Aparece entonces como caudillo máximo, el coronel de Blandengues, José Gervasio Artigas, quien sería honrado con el título de “Protector de los Pueblos Libres”, en 1815. Otro genio militar, José de San Martin, llegado de Europa en 1812, se define –contrariando nada menos que a Lord Strangford- al derribar con sus granaderos a las contemporizadoras autoridades de nuestro Primer Triunvirato, cuyo principal secretario antinacional fue Bernardino Rivadavia (el 8 de octubre de 1812). El mismo Rivadavia que posteriormente, en 1822, siendo ministro de Martin Rodriguez, intentó nacionalizar masónicamente a la Iglesia Católica en Buenos Aires, complaciendo así al capitalismo inglés. Pero el país continuaría cada vez más dividido por dentro. Revolucionariamente dividido entre cipayos liberales y católicos leales.
A partir de 1814, luego de la vuelta al trono en España de Fernando VII, el bando patriota, irreconciliablemente partido en dos, fractúrase en monarquistas y republicanos (en Directoriales, a la europea, y Federales rosistas, por la otra).

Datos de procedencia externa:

(** ** Page numbers *)

(** X9: on every worksheet that is saved the pages are labelled
    "Page 1 of N", "Page 2 of N", ..., "Page N of N", where N is the number
    of pages the file really holds, answer key included; this holds for any
    grid of at least one row and one column and any number of problems. *)
Theorem pages_numbered_consecutively :
  (forall self filename n op min_val max_val title subtitle show mixed
          g canvas g',
     0 < problems_per_row self -> 0 < rows_per_page self ->
     generate_worksheet self filename n op min_val max_val
                        title subtitle show mixed g = Ok (canvas, g') ->
     numbered_from_one canvas) /\
  (forall self filename n level title subtitle show g canvas g',
     generate_powers_worksheet self filename n level title subtitle show g
     = Ok (canvas, g') ->
     numbered_from_one canvas).
Proof.
  split.
  - intros self filename n op min_val max_val title subtitle show mixed
           g canvas g' Hc Hr H.
    destruct (generate_worksheet_inv _ _ _ _ _ _ _ _ _ _ _ _ _
                (mkProblem 0 0 "" 0) Hc Hr H)
      as (problems & g1 & _ & Hlen & -> & _).
    now apply canvas_numbered.
  - intros self filename n level title subtitle show g canvas g' H.
    destruct (generate_powers_worksheet_inv _ _ _ _ _ _ _ _ _ _
                no_problem H) as (problems & g1 & _ & Hlen & -> & _).
    apply canvas_numbered; [lia | lia | exact Hlen].
Qed.

Lemma pages_numbered_consecutively_witness :
  page_labels sample_worksheet = [(1, 2); (2, 2)] /\
  page_labels sample_powers_worksheet = [(1, 2); (2, 2)].
Proof.
  split.
  - exact (proj1 pages_numbered_consecutively (init "School") _ _ _ _ _ _ _
                 _ _ _ _ _ ltac:(cbn; lia) ltac:(cbn; lia)
                 sample_worksheet_run).
  - exact (proj2 pages_numbered_consecutively (init "School") _ _ _ _ _ _
                 _ _ _ sample_powers_worksheet_run).
Defined.

(** ** The problems on the pages *)

(** X10: a saved worksheet shows each generated problem exactly once in the
    problem pages, in the order generated and numbered 1 to [num_problems],
    and never with its answer there; the answer key is empty without
    [show_answers] and otherwise repeats the same problems at the same
    numbers, rows and columns.  The problems are all generated before the
    first page is drawn, and every page then takes one more draw from the
    random module, for the identifier in its footer. *)
Theorem every_problem_drawn_once :
  (forall self filename n op min_val max_val title subtitle show mixed
          g canvas g',
     0 < problems_per_row self -> 0 < rows_per_page self ->
     generate_worksheet self filename n op min_val max_val
                        title subtitle show mixed g = Ok (canvas, g') ->
     exists problems g1,
       gen_problems n op min_val max_val mixed g = Ok (problems, g1) /\
       g' = after_draws (count_pages canvas) g1 /\
       map cell_problem (cells false canvas) = problems /\
       map cell_number (cells false canvas) = range 1 (n + 1) /\
       cells true canvas = if show then cells false canvas else []) /\
  (forall self filename n level title subtitle show g canvas g',
     generate_powers_worksheet self filename n level title subtitle show g
     = Ok (canvas, g') ->
     exists problems g1,
       repeat_gen (Z.to_nat n) (generate_powers_of_ten_problem level) g
       = Ok (problems, g1) /\
       g' = after_draws (count_pages canvas) g1 /\
       map cell_problem (cells false canvas) = problems /\
       map cell_number (cells false canvas) = range 1 (n + 1) /\
       cells true canvas = if show then cells false canvas else []).
Proof.
  split.
  - intros self filename n op min_val max_val title subtitle show mixed
           g canvas g' Hc Hr H.
    destruct (generate_worksheet_inv _ _ _ _ _ _ _ _ _ _ _ _ _
                (mkProblem 0 0 "" 0) Hc Hr H)
      as (problems & g1 & Hgen & Hlen & Hcanvas & Hstate).
    exists problems, g1. split; [exact Hgen|]. split; [exact Hstate|].
    rewrite Hcanvas, !cells_of_canvas by assumption.
    destruct (placed_any problems (mkProblem 0 0 "" 0) n
                (problems_per_row self) (rows_per_page self) Hlen) as [E1 E2].
    auto.
  - intros self filename n level title subtitle show g canvas g' H.
    destruct (generate_powers_worksheet_inv _ _ _ _ _ _ _ _ _ _
                no_problem H)
      as (problems & g1 & Hgen & Hlen & Hcanvas & Hstate).
    exists problems, g1. split; [exact Hgen|]. split; [exact Hstate|].
    rewrite Hcanvas, !cells_of_canvas by lia.
    destruct (placed_any problems no_problem n 2 5 Hlen) as [E1 E2].
    auto.
Qed.
(** * dub-video: the dubbing pipeline of [dub-video.py]

    A shallow embedding of the script's orchestration code: the command
    runner, the stages built on it, the per-segment synthesis loop with its
    speaker fallback, the concat directive file, and [main] with its
    [try]/[finally] around the temporary workspace.

    The external collaborators (yt-dlp and ffmpeg processes, the Whisper and
    Coqui TTS engines, and the few calls of the Python standard library whose
    answer depends on the machine) are fields of an environment record: the
    script is verified for every behaviour they may show. *)

From Stdlib Require Import Strings.String Strings.Ascii Lists.List Bool.Bool.
From Stdlib Require Import Arith.PeanoNat micromega.Lia.
From Stdlib Require Import Numbers.DecimalString Init.Decimal.
From Stdlib Require Numbers.DecimalNat Numbers.DecimalFacts.
From Stdlib Require Import Structures.OrdersEx QArith.QArith_base.
Import ListNotations.

Close Scope Q_scope.
Local Open Scope nat_scope.
Local Open Scope string_scope.
Local Open Scope list_scope.

Infix "+++" := String.append (at level 60, right associativity).

(* ------------------------------------------------------------------ *)
(** ** Python values the script relies on *)

(** The line feed of ["\n"]. *)
Definition LF : string := String (ascii_of_nat 10) EmptyString.

(** Truth value of an optional string in [if x:] : [None] and the empty
    string are false. *)
Definition truthy (x : option string) : bool :=
  match x with
  | Some (String _ _) => true
  | _ => false
  end.

(** [sep.join(parts)]. *)
Definition str_join (sep : string) (parts : list string) : string :=
  String.concat sep parts.
(** * Land Truth Registry: the registry core and the timeline merge

    A shallow embedding of [backend/models.py], [backend/schemas.py] and the
    request handlers of [backend/main.py], with the properties of the
    registry proved over it.

    Conventions of the embedding.
    - Python [int] is [Z]; Python [float] is the binary64 [float] of the
      kernel, compared with [PrimFloat.leb] and [PrimFloat.ltb] (a NaN
      compares false with everything, as in Python).
    - Python [str] is [string], a sequence of characters of one byte each;
      [len] is [String.length].
    - A [datetime] is the instant it denotes, a [Z] (microseconds since the
      epoch); the ordering of datetimes is the ordering of these numbers.
    - A table is the list of its rows in insertion order, which is the order
      a query without ORDER BY returns them in.
    - [server_default=func.now()] is evaluated by the database when a row is
      inserted: the clock reading is an argument of the statement that
      inserts. Nothing is assumed about the readings. *)

From Stdlib Require Import ZArith List String Ascii Bool Lia Floats.
From Stdlib Require Import Sorting.Sorted Sorting.Permutation.
Import ListNotations.

Open Scope string_scope.
Open Scope list_scope.
Open Scope Z_scope.

(** ** Rows ([models.py]) *)

Module Asset.
Record t : Type := mk
  { id : Z
  ; name : string
  ; owner : string
  ; location_lat : float
  ; location_lon : float
  ; size_hectares : float
  ; created_at : Z }.
End Asset.

Module AssetVersion.
Record t : Type := mk
  { id : Z
  ; asset_id : Z
  ; name : string
  ; owner : string
  ; change_reason : string
  ; changed_at : Z }.
End AssetVersion.

Module Evidence.
Record t : Type := mk
  { id : Z
  ; asset_id : Z
  ; evidence_type : string
  ; description : string
  ; gps_lat : float
  ; gps_lon : float
  ; timestamp : Z }.
End Evidence.

(** ** Request bodies ([schemas.py]) *)

Module AssetCreate.
Record t : Type := mk
  { name : string
  ; owner : string
  ; location_lat : float
  ; location_lon : float
  ; size_hectares : float }.

(** The [Field] constraints of the schema: [min_length=1], [max_length=255]
    on both strings, [ge]/[le] on the coordinates, [gt=0] on the size. *)
Definition valid (a : t) : bool :=
  (1 <=? String.length (name a))%nat && (String.length (name a) <=? 255)%nat
  && (1 <=? String.length (owner a))%nat && (String.length (owner a) <=? 255)%nat
  && (-90 <=? location_lat a)%float && (location_lat a <=? 90)%float
  && (-180 <=? location_lon a)%float && (location_lon a <=? 180)%float
  && (0 <? size_hectares a)%float.
End AssetCreate.

Module EvidenceCreate.
Record t : Type := mk
  { asset_id : Z
  ; evidence_type : string
  ; description : string
  ; gps_lat : float
  ; gps_lon : float }.

(** [asset_id] has [gt=0]; [evidence_type] has [min_length=1] and
    [max_length=100]; [description] has [min_length=1] only. *)
Definition valid (e : t) : bool :=
  (0 <? asset_id e)
  && (1 <=? String.length (evidence_type e))%nat
  && (String.length (evidence_type e) <=? 100)%nat
  && (1 <=? String.length (description e))%nat
  && (-90 <=? gps_lat e)%float && (gps_lat e <=? 90)%float
  && (-180 <=? gps_lon e)%float && (gps_lon e <=? 180)%float.
End EvidenceCreate.

(** ** Timeline events ([schemas.py]) *)

(** The [details] dictionary has one of two shapes, by the keys the handler
    stores in it. *)
Inductive Details : Type :=
| VersionDetails (name owner : string) (version_id : Z)
| EvidenceDetails (evidence_type : string) (gps_lat gps_lon : float) (evidence_id : Z).

Module TimelineEvent.
Record t : Type := mk
  { event_type : string
  ; timestamp : Z
  ; description : string
  ; details : option Details }.
End TimelineEvent.

(** ** The store *)

Record DB : Type := mkDB
  { assets : list Asset.t
  ; asset_versions : list AssetVersion.t
  ; evidence : list Evidence.t }.

Definition empty_db : DB := mkDB [] [] [].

En la conocida carta de San Martin a O´Higgins del año 1829, le declara el Libertador a su amigo chileno las siguientes verdades políticas de aquella época (que hoy se repiten aquí, casi con la tremenda violencia de ayer): “Las agitaciones consecuentes a diecinueve años de ensayos en busca de una libertad que no ha existido, y más que todo, la difícil posición en que se halla en el día Buenos Aires, hacen clamar a lo general de los hombres, que ven sus fortunas al borde del precipicio y su futura suerte cubierta de una funesta incertidumbre, no por un cambio en los principios que nos rigen, sino por un gobierno riguroso, en una palabra, militar, porque el que se ahoga no repara en lo que se agarra. Igualmente, convienen en esto ambos partidos, que para que el país pueda existir es de absoluta necesidad que uno de los dos desaparezca. Al efecto se trata de buscar un salvador que reuniendo el prestigio de la victoria, la opinión del resto de las provincias, y más que todo un brazo vigoroso, salve a la Patria de los males que la amenazan. La opinión, o mejor dicho, la necesidad, presenta este candidato: él es el general San Martín… (propuesta, como se sabe, del general unitario Lavalle después de haber derrocado al gobernador Dorrego el 1° de diciembre de 1829) …Por otra parte, después del carácter sanguinario con que se han pronunciado los partidos contendientes, (se refiere aquí San Martín al fusilamiento de Dorrego que acaba de producirse en Buenos Aires) ¿me sería permitido, por el que quedase vencedor, una clemencia que no sólo está en mis principios, sino que es del interés del país y de nuestra opinión con los gobiernos extranjeros, o me vería precisado a ser el agente de pasiones exaltadas que no consulten otro principio que el de la venganza? Mi amigo, es necesario que le hable la verdad: la situación de este país es tal que al hombre que lo mande no le queda otra alternativa que la de someterse a una facción o dejar de ser hombre público; este último partido es el que yo adopto.”
Y así comenzó necesariamente (según lo vio el propio San Martín) la Dictadura Restauradora Tradicionalista de Juan Manuel de Rosas.
*Publicado en Patria Argentina N° 10, Agosto de 1987.